柯萨奇病毒B3(CVB3)是病毒性心肌炎的主要病原，衣壳蛋白VP1是CVB3主要中和抗原。本课题组前期以VP1基因构建了核酸疫苗、腺病毒载体疫苗和用大肠杆菌表达了VP1蛋白，免疫小鼠显示，VP1蛋白的免疫效果明显优于前两种疫苗，但不能完全保护动物抵抗致死量病毒感染。有效提高VP1蛋白的免疫原性是制备亚单位疫苗的关键。乙肝病毒核心抗原（HBc）用大肠杆菌表达能自我组装成衣壳样颗粒(CLPs),将外源短肽插入其MIR区的c/e1表位能形成嵌合CLPs，并使外源短肽的免疫原性明显增强。但只有少数N端与C端靠近的大分子蛋白质插入c/e1部位能形成嵌合CLPs。采用SplitCore方法可以克服这一不足，使N端与C端距离较远的大分子蛋白以天然构象展示在HBc颗粒表面。我们拟用该方法以HBcCLPs展示CVB3VP1蛋白，免疫小鼠，观察其免疫原性和对病毒攻击的免疫保护作用，为研制CVB3疫苗奠定基础。
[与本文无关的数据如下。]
(** ** catFiles *)

(** The [for _, f := range src] loop of [catFiles]; [out] is the open
    destination and [err] the function's [err] variable. *)
Fixpoint catFiles_loop (fuel : nat) (out : File) (err : error)
    (src : list string) : M FsSt error :=
  match src with
  | [] => ret None
  | f :: src' =>
      let* r := os_Open f in
      let oerr := res_err r in
      match r with
      | Fail _ => ret err
      | Ok in_ =>
          let* (_, err, out) := io_Copy fuel out in_ in
          let* _ := file_Close in_ in
          match err with
          | Some _ => ret err
          | None => catFiles_loop fuel out err src'
          end
      end
  end.

(** [catFiles(dest, src...)]; the deferred [out.Close()] runs when the loop
    has returned. *)
Definition catFiles (fuel : nat) (dest : string) (src : list string)
  : M FsSt error :=
  let* r := os_Create dest in
  let err := res_err r in
  match r with
  | Fail _ => ret err
  | Ok out =>
      let* result := catFiles_loop fuel out err src in
      let* _ := file_Close out in
      ret result
  end.

(** ** The installer's collaborators *)

(** [imageFormat]: [fmt.Sprintf] of the template with one [%s] verb. *)
Definition imageFormat (tag : string) : string :=
  "openshift/origin-${component}:" +:+ tag.

Definition svcDockerRegistry : string := "docker-registry".
Definition svcRouter : string := "router".
Definition masterConfigDir : string :=
  "/var/lib/origin/openshift.local.config/master".

(** [serviceaccount.MakeUsername]: the user name of a service account. *)
Definition MakeUsername (namespace name : string) : string :=
  "system:serviceaccount:" +:+ namespace +:+ ":" +:+ name.

(** The line feed of the [glog] format strings. *)
Definition nl : string :=
  String (Ascii.Ascii false true false true false false false false) EmptyString.

(** [variable.ImageTemplate]. *)
Record ImageTemplate := mkImageTemplate {
  Format : string;
  Latest : bool
}.

(** The fields of [registry.RegistryConfig] the installer sets; the others
    keep their zero value. *)
Record RegistryConfig := mkRegistryConfig {
  rg_Name : string;
  rg_Type : string;
  rg_ImageTemplate : ImageTemplate;
  rg_Ports : string;
  rg_Replicas : Z;
  rg_Labels : string;
  rg_Volume : string;
  rg_ServiceAccount : string
}.

(** The fields of [router.RouterConfig] the installer sets. *)
Record RouterConfig := mkRouterConfig {
  rt_Name : string;
  rt_Type : string;
  rt_ImageTemplate : ImageTemplate;
  rt_Ports : string;
  rt_Replicas : Z;
  rt_Labels : string;
  rt_Credentials : string;
  rt_DefaultCertificate : string;
  rt_StatsPort : Z;
  rt_StatsUsername : string;
  rt_HostNetwork : bool;
  rt_HostPorts : bool;
  rt_ServiceAccount : string
}.
(* ===== verification/FrameAlloc.v ===== *)
(** * The frame allocator as its clients see it

    [paging.c], [umem.c], [elf.c] and [spawn.c] only use [pfa_alloc],
    [pfa_free] and memory.  They are modelled over any state with this
    interface; the class [FrameAllocatorLaws] is what they rely on.  The file
    [Pfa] gives the instance for [nxkernel/kernel/mm/pfa.c]. *)

From S2P Require Import Prelude Types Mem Memory.

Definition PAGE_SIZE : Z := 4096.

(** A physical frame the direct map reaches. *)
Definition frame_ok (p : Z) : Prop :=
  0 < p /\ p mod PAGE_SIZE = 0 /\ p + PAGE_SIZE <= PHYS_LIMIT.

#[global] Instance frame_ok_dec p : Decision (frame_ok p).
Proof. unfold frame_ok. apply _. Defined.

(** The kernel virtual addresses of a frame. *)
Definition in_frame (p a : Z) : Prop :=
  phys_to_virt p <= a < phys_to_virt p + PAGE_SIZE.

#[global] Instance in_frame_dec p a : Decision (in_frame p a).
Proof. unfold in_frame. apply _. Defined.

Class FrameAllocator (S : Type) := {
  fa_mem : S -> mem;
  fa_set_mem : mem -> S -> S;
  fa_alloc : ST S (res Z);
  fa_free : Z -> ST S Nerror;
  (** the free frames, the next one to be handed out first *)
  fa_rep : S -> list Z -> Prop;
}.

Class FrameAllocatorLaws (S : Type) `{FrameAllocator S} := {
  fa_mem_set m s : fa_mem (fa_set_mem m s) = m;
  fa_rep_ok s l : fa_rep s l -> NoDup l /\ Forall frame_ok l;
  fa_alloc_cons s p l :
    fa_rep s (p :: l) ->
    exists s', fa_alloc s = (Ok p, s') /\ fa_rep s' l /\
      mem_upd (fa_mem s) (fa_mem s') (phys_to_virt p) (phys_to_virt p + PAGE_SIZE) (fun _ => 0);
  fa_alloc_nil s : fa_rep s [] -> fa_alloc s = (Err NoutOfMemory, s);
  fa_free_ok s p l :
    fa_rep s l -> frame_ok p -> p ∉ l ->
    exists s', fa_free p s = (Nok, s') /\ fa_rep s' (p :: l) /\
      (forall a, ~ in_frame p a -> ld8 (fa_mem s') a = ld8 (fa_mem s) a);
  (** a store outside the free frames does not disturb the allocator *)
  fa_set_mem_rep s l m :
    fa_rep s l ->
    (forall p a, p ∈ l -> in_frame p a -> ld8 m a = ld8 (fa_mem s) a) ->
    fa_rep (fa_set_mem m s) l;
}.

(** ** Frames are disjoint *)

Lemma frame_virt p : frame_ok p -> phys_to_virt p = p + HHDM_BASE.
Proof. intros (? & ? & ?). apply phys_to_virt_eq. unfold PAGE_SIZE in *. lia. Qed.

Lemma frame_virt_phys p : frame_ok p -> virt_to_phys (phys_to_virt p) = p.
Proof. intros (? & ? & ?). apply virt_to_phys_to_virt. unfold PAGE_SIZE in *. lia. Qed.

Lemma frame_sep p q : frame_ok p -> frame_ok q -> p <> q -> p + PAGE_SIZE <= q \/ q + PAGE_SIZE <= p.
Proof.
  unfold frame_ok, PAGE_SIZE. intros (_ & Hp & _) (_ & Hq & _) Hne.
  pose proof (Z.div_mod p 4096 ltac:(lia)). pose proof (Z.div_mod q 4096 ltac:(lia)). lia.
Qed.

Lemma in_frame_inj p q a : frame_ok p -> frame_ok q -> in_frame p a -> in_frame q a -> p = q.
Proof.
  unfold in_frame. intros Hp Hq. rewrite !frame_virt by done. intros.
  destruct (decide (p = q)); [done|]. pose proof (frame_sep p q Hp Hq ltac:(done)). lia.
Qed.

Lemma in_frame_off p k : 0 <= k < PAGE_SIZE -> in_frame p (phys_to_virt p + k).
Proof. unfold in_frame. lia. Qed.

#[export] Hint Resolve in_frame_off : nyx.

(** Two memories that agree on a frame. *)
Definition frame_agree (m m' : mem) (p : Z) : Prop :=
  forall a, in_frame p a -> ld8 m a = ld8 m' a.

#[global] Instance frame_agree_equiv p : Equivalence (fun m m' => frame_agree m m' p).
Proof.
  split; unfold frame_agree.
  - done.
  - intros x y H a Ha. symmetry. auto.
  - intros x y z H1 H2 a Ha. rewrite H1 by done. auto.
Qed.

(** What changes only inside frame [q] leaves the other frames alone. *)
Lemma frame_agree_outside m m' p q :
  frame_ok p -> frame_ok q -> p <> q ->
  (forall a, ~ in_frame q a -> ld8 m' a = ld8 m a) -> frame_agree m' m p.
Proof.
  intros Hp Hq Hne H a Ha. apply H. intros Hb. apply Hne. by apply (in_frame_inj p q a).
Qed.

Lemma mem_upd_outside m m' p f :
  mem_upd m m' (phys_to_virt p) (phys_to_virt p + PAGE_SIZE) f ->
  forall a, ~ in_frame p a -> ld8 m' a = ld8 m a.
Proof. intros H a Ha. rewrite H. unfold in_frame in Ha. case_if; [lia|done]. Qed.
病毒性疾病严重危害人类健康，研制有效的疫苗预防病毒感染具有重要的理论和现实意义。传统的灭活疫苗或减毒活疫苗存在灭活不彻底或毒力恢复的安全隐患。蛋白疫苗仅含有一种或几种保护性抗原，而不含有病原体的其他遗传信息，因此发展成为一类安全有效的疫苗用以预防多种病毒性疾病。但一些蛋白疫苗的免疫原性较差，需要联合应用佐剂或多次免疫等其他途径才可达到理想保护效果。病毒样颗粒(Virus Like Particles, VLPs)疫苗含有病毒的结构蛋白成分，但不含有病毒核酸，可以重复且高密度的展示抗原表位，成为一种理想的蛋白疫苗。研发VLPs的包装策略以及提高VLPs的表达产量是该类疫苗的研究重点和难点。本课题拟以HBV作为载体，表面嵌合柯萨奇病毒病毒B3(Coxsackievirus B3,CVB3)的衣壳蛋白VP1，探讨该策略在大肠杆菌内包装嵌合型VLPs的可行性以及探讨该VLPs的免疫原性。依据原技术路线，课题组构建了相关表达质粒，转化大肠杆菌，经蛋白表达条件和表达时间等条件的优化，均未能成功包装出嵌合型VLPs。杆状病毒昆虫细胞表达系统是包装VLPs的另一常用系统，故课题组尝试了在该系统内包装该病毒样颗粒。为了进一步探讨病毒样颗粒的包装策略，在该系统内同时进行了流感病毒以及中东呼吸综合征冠状病毒（Middle East respiratory syndrome coronavirus, MERS-CoV）VLPs的包装，结果证明该系统可成功包装出流感病毒以及MERS-CoV的VLPs，而不能包装出CVB3的VLPs,这表明病毒样颗粒的成功包装可能与病毒本身性质以及病毒抗原成分密切相关。